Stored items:

_____

Record Tables : Type := mkTables {
  apps : list CreateAppParams.t;
  keys : list CreateAppAPIKeyParams.t;
  users : list User.t;
  faults : Faults }.

Definition appByExtlID (extlID : string) (t : Tables)
  : option CreateAppParams.t :=
  find (fun a => String.eqb (CreateAppParams.AppExtlID a) extlID) (apps t).

Definition appByID (id : UUID) (t : Tables) : option CreateAppParams.t :=
  find (fun a => N.eqb (CreateAppParams.AppID a) id) (apps t).

Definition extlIDOf (id : UUID) (t : Tables) : string :=
  match appByID id t with
  | Some a => CreateAppParams.AppExtlID a
  | None => ""
  end.

Definition nameOf (id : UUID) (t : Tables) : string :=
  match appByID id t with
  | Some a => CreateAppParams.AppName a
  | None => ""
  end.

Definition descriptionOf (id : UUID) (t : Tables) : string :=
  match appByID id t with
  | Some a => CreateAppParams.AppDescription a
  | None => ""
  end.

Definition orgOf (id : UUID) (t : Tables) : UUID :=
  match appByID id t with
  | Some a => CreateAppParams.OrgID a
  | None => uuid_Nil
  end.

Definition noUser : User.t :=
  User.mk uuid_Nil "" (Org.mk uuid_Nil Identifier.zero "" "" Kind.zero)
    (Profile.mk "" "").

Definition userByID (id : NullUUID.t) (t : Tables) : User.t :=
  match find (fun u => N.eqb (User.ID u) (NullUUID.UUID id)) (users t) with
  | Some u => u
  | None => noUser
  end.

Definition keysOf (id : UUID) (t : Tables) : list CreateAppAPIKeyParams.t :=
  filter (fun k => N.eqb (CreateAppAPIKeyParams.AppID k) id) (keys t).
(** * YT-FA-ASR-Downloader: the resumable acquisition pipeline of
    [youtube_scraper.py], embedded in Rocq.

    The embedding follows [class YouTubeChannelScraper] function by
    function.  The SQLite ledger is a list of rows in rowid order plus a
    keyed progress table, the two artifact directories are a finite map
    and a listing of file sizes, and the two remote collaborators
    (scrapetube's generator and the [yt-dlp] subprocess) are an inductive
    stream and a scripted oracle.  Python exceptions are threaded through a
    small state-and-exception monad, because several properties hinge on
    which [except] clause catches what.

    Modelling decisions, stated once:
    - text is ASCII ([string]); [str.lower], [str.strip] and [int] are the
      ASCII fragments of their Python counterparts, and the interpreter's
      configurable limit on the digits of an [int] literal is left out;
    - storage is reliable: [sqlite3] calls do not fail, except for the one
      deterministic binding error of a [Path] object;
    - the artifact directories exist ([mkdir] succeeds) and no file vanishes
      between a listing and the [stat] that follows it;
    - a video id holds no glob metacharacter, so [glob(f"{video_id}.*")]
      is a prefix test;
    - file sizes are bytes; the code's [st_size / (1024 * 1024) > 1.0] is
      the integer test [1048576 < st_size] (the division by a power of two
      is exact);
    - logging is dropped; sleeping advances a millisecond clock, which
      nothing else advances;
    - metadata columns that no decision reads ([published_time], the view
      counts, [raw_data]) are left out of the row. *)

From stdpp Require Import gmap strings list fin_maps.
From Stdlib Require Import ZArith NArith Ascii String Sorting.Sorted Permutation.

Open Scope string_scope.

(* ===================================================================== *)
(** * Text primitives (the ASCII fragment of Python's [str]) *)
(* ===================================================================== *)

Module Text.

(** [str.isspace] on ASCII: TAB..CR, FS..US and the space. *)
Definition is_space (c : ascii) : bool :=
  let n := nat_of_ascii c in
  ((9 <=? n)%nat && (n <=? 13)%nat) || ((28 <=? n)%nat && (n <=? 32)%nat).

Definition is_digit (c : ascii) : bool :=
  let n := nat_of_ascii c in (48 <=? n)%nat && (n <=? 57)%nat.

Definition digit_value (c : ascii) : Z := Z.of_nat (nat_of_ascii c) - 48.

Fixpoint lstrip (s : string) : string :=
  match s with
  | String c r => if is_space c then lstrip r else s
  | EmptyString => EmptyString
  end.

Fixpoint rstrip (s : string) : string :=
  match s with
  | EmptyString => EmptyString
  | String c r =>
      match rstrip r with
      | EmptyString => if is_space c then EmptyString else String c EmptyString
      | t => String c t
      end
  end.

(** [s.strip()] *)
Definition strip (s : string) : string := rstrip (lstrip s).

(** [s.split(sep)] for a one-character separator: never the empty list. *)
Fixpoint split (sep : ascii) (s : string) : list string :=
  match s with
  | EmptyString => [EmptyString]
  | String c r =>
      if Ascii.eqb c sep then EmptyString :: split sep r
      else match split sep r with
           | p :: ps => String c p :: ps
           | [] => [String c EmptyString]
           end
  end.

Definition lower_ascii (c : ascii) : ascii :=
  let n := nat_of_ascii c in
  if (65 <=? n)%nat && (n <=? 90)%nat then ascii_of_nat (n + 32) else c.

(** [s.lower()] *)
Fixpoint lower (s : string) : string :=
  match s with
  | EmptyString => EmptyString
  | String c r => String (lower_ascii c) (lower r)
  end.

(** [needle in hay] *)
Fixpoint contains (needle hay : string) : bool :=
  String.prefix needle hay ||
  match hay with
  | EmptyString => false
  | String _ r => contains needle r
  end.

(** [any(x in text for x in needles)] *)
Definition any_in (needles : list string) (text : string) : bool :=
  existsb (fun x => contains x text) needles.

(** [' '.join(parts)] *)
Fixpoint join_space (parts : list string) : string :=
  match parts with
  | [] => EmptyString
  | [p] => p
  | p :: ps => p ++ " " ++ join_space ps
  end.

(** The digits of an integer literal: [digit (["_"] digit)*]. *)
Fixpoint int_digits (s : string) (acc : Z) : option Z :=
  match s with
  | EmptyString => Some acc
  | String c r =>
      if is_digit c then int_digits r (acc * 10 + digit_value c)
      else if Ascii.eqb c "_" then
        match r with
        | String d _ => if is_digit d then int_digits r acc else None
        | EmptyString => None
        end
      else None
  end.

Definition int_unsigned (s : string) : option Z :=
  match s with
  | String c _ => if is_digit c then int_digits s 0 else None
  | EmptyString => None
  end.

(** [int(s)] in base ten; [None] stands for [ValueError]. *)
Definition py_int (s : string) : option Z :=
  match strip s with
  | String "-" r => Z.opp <$> int_unsigned r
  | String "+" r => int_unsigned r
  | t => int_unsigned t
  end.

(** [c in s] for one character. *)
Fixpoint has_char (c : ascii) (s : string) : bool :=
  match s with
  | EmptyString => false
  | String d r => Ascii.eqb d c || has_char c r
  end.

(** Truthiness of a [str] and of an [Optional[str]]. *)
Definition truthy (s : string) : bool :=
  match s with EmptyString => false | _ => true end.

Definition truthy_opt (o : option string) : bool :=
  match o with Some s => truthy s | None => false end.

End Text.

(* ===================================================================== *)
(** * Discovery filters *)
(* ===================================================================== *)

(** The flattened record that [extract_video_data] returns. *)
Record VideoData := {
  vd_video_id : string;
  vd_title : string;
  vd_description_snippet : string;
  vd_length_text : string;
  vd_thumbnail_url : string;
  vd_channel_verified : bool
}.

(** [_parse_duration_to_minutes]: [None] is Python's [None]. *)
Definition _parse_duration_to_minutes (length_text : string) : option Z :=
  if negb (Text.truthy length_text) then None
  else
    let parts := Text.split ":" (Text.strip length_text) in
    match parts with
    | [h; m; s] =>
        match Text.py_int h, Text.py_int m, Text.py_int s with
        | Some hours, Some minutes, Some _ => Some (hours * 60 + minutes)%Z
        | _, _, _ => None
        end
    | [m; s] =>
        match Text.py_int m, Text.py_int s with
        | Some minutes, Some _ => Some minutes
        | _, _ => None
        end
    | [v] =>
        match Text.py_int v with
        | Some value => Some (if (100 <? value)%Z then (value / 60)%Z else value)
        | None => None
        end
    | _ => None
    end.

Inductive FilterReason :=
| PassedAllFilters
| TitleMismatch
| InvalidRegex
| DurationMissingStrict
| DurationBelowMinimum (duration minimum : Z)
| DurationAboveMaximum (duration maximum : Z).

(** [_should_process_video].  [re_search pattern title] is
    [re.search(pattern, title, re.IGNORECASE)], [None] for [re.error]. *)
Definition _should_process_video
    (re_search : string -> string -> option bool)
    (video_data : VideoData)
    (title_pattern : option string)
    (min_duration_minutes max_duration_minutes : option Z)
    (duration_filter_strict : bool) : bool * FilterReason :=
  let title_check :=
    if Text.truthy_opt title_pattern then
      match re_search (default EmptyString title_pattern) (vd_title video_data) with
      | Some true => None
      | Some false => Some (false, TitleMismatch)
      | None => Some (false, InvalidRegex)
      end
    else None in
  match title_check with
  | Some verdict => verdict
  | None =>
      if bool_decide (min_duration_minutes = None) && bool_decide (max_duration_minutes = None)
      then (true, PassedAllFilters)
      else
        match _parse_duration_to_minutes (vd_length_text video_data) with
        | None =>
            if duration_filter_strict then (false, DurationMissingStrict)
            else (true, PassedAllFilters)
        | Some duration_minutes =>
            match min_duration_minutes with
            | Some lo =>
                if (duration_minutes <? lo)%Z
                then (false, DurationBelowMinimum duration_minutes lo)
                else
                  match max_duration_minutes with
                  | Some hi =>
                      if (hi <? duration_minutes)%Z
                      then (false, DurationAboveMaximum duration_minutes hi)
                      else (true, PassedAllFilters)
                  | None => (true, PassedAllFilters)
                  end
            | None =>
                match max_duration_minutes with
                | Some hi =>
                    if (hi <? duration_minutes)%Z
                    then (false, DurationAboveMaximum duration_minutes hi)
                    else (true, PassedAllFilters)
                | None => (true, PassedAllFilters)
                end
            end
        end
  end.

_____

Beginning at the line with "Definition nameOf (id" and stopping after the line with "keyed progress table, the", please write out every line of the data above exactly and nothing else.

▶ [EXERCISE RESPONSE]:
Definition nameOf (id : UUID) (t : Tables) : string :=
  match appByID id t with
  | Some a => CreateAppParams.AppName a
  | None => ""
  end.

Definition descriptionOf (id : UUID) (t : Tables) : string :=
  match appByID id t with
  | Some a => CreateAppParams.AppDescription a
  | None => ""
  end.

Definition orgOf (id : UUID) (t : Tables) : UUID :=
  match appByID id t with
  | Some a => CreateAppParams.OrgID a
  | None => uuid_Nil
  end.

Definition noUser : User.t :=
  User.mk uuid_Nil "" (Org.mk uuid_Nil Identifier.zero "" "" Kind.zero)
    (Profile.mk "" "").

Definition userByID (id : NullUUID.t) (t : Tables) : User.t :=
  match find (fun u => N.eqb (User.ID u) (NullUUID.UUID id)) (users t) with
  | Some u => u
  | None => noUser
  end.

Definition keysOf (id : UUID) (t : Tables) : list CreateAppAPIKeyParams.t :=
  filter (fun k => N.eqb (CreateAppAPIKeyParams.AppID k) id) (keys t).
(** * YT-FA-ASR-Downloader: the resumable acquisition pipeline of
    [youtube_scraper.py], embedded in Rocq.

    The embedding follows [class YouTubeChannelScraper] function by
    function.  The SQLite ledger is a list of rows in rowid order plus a
    keyed progress table, the two artifact directories are a finite map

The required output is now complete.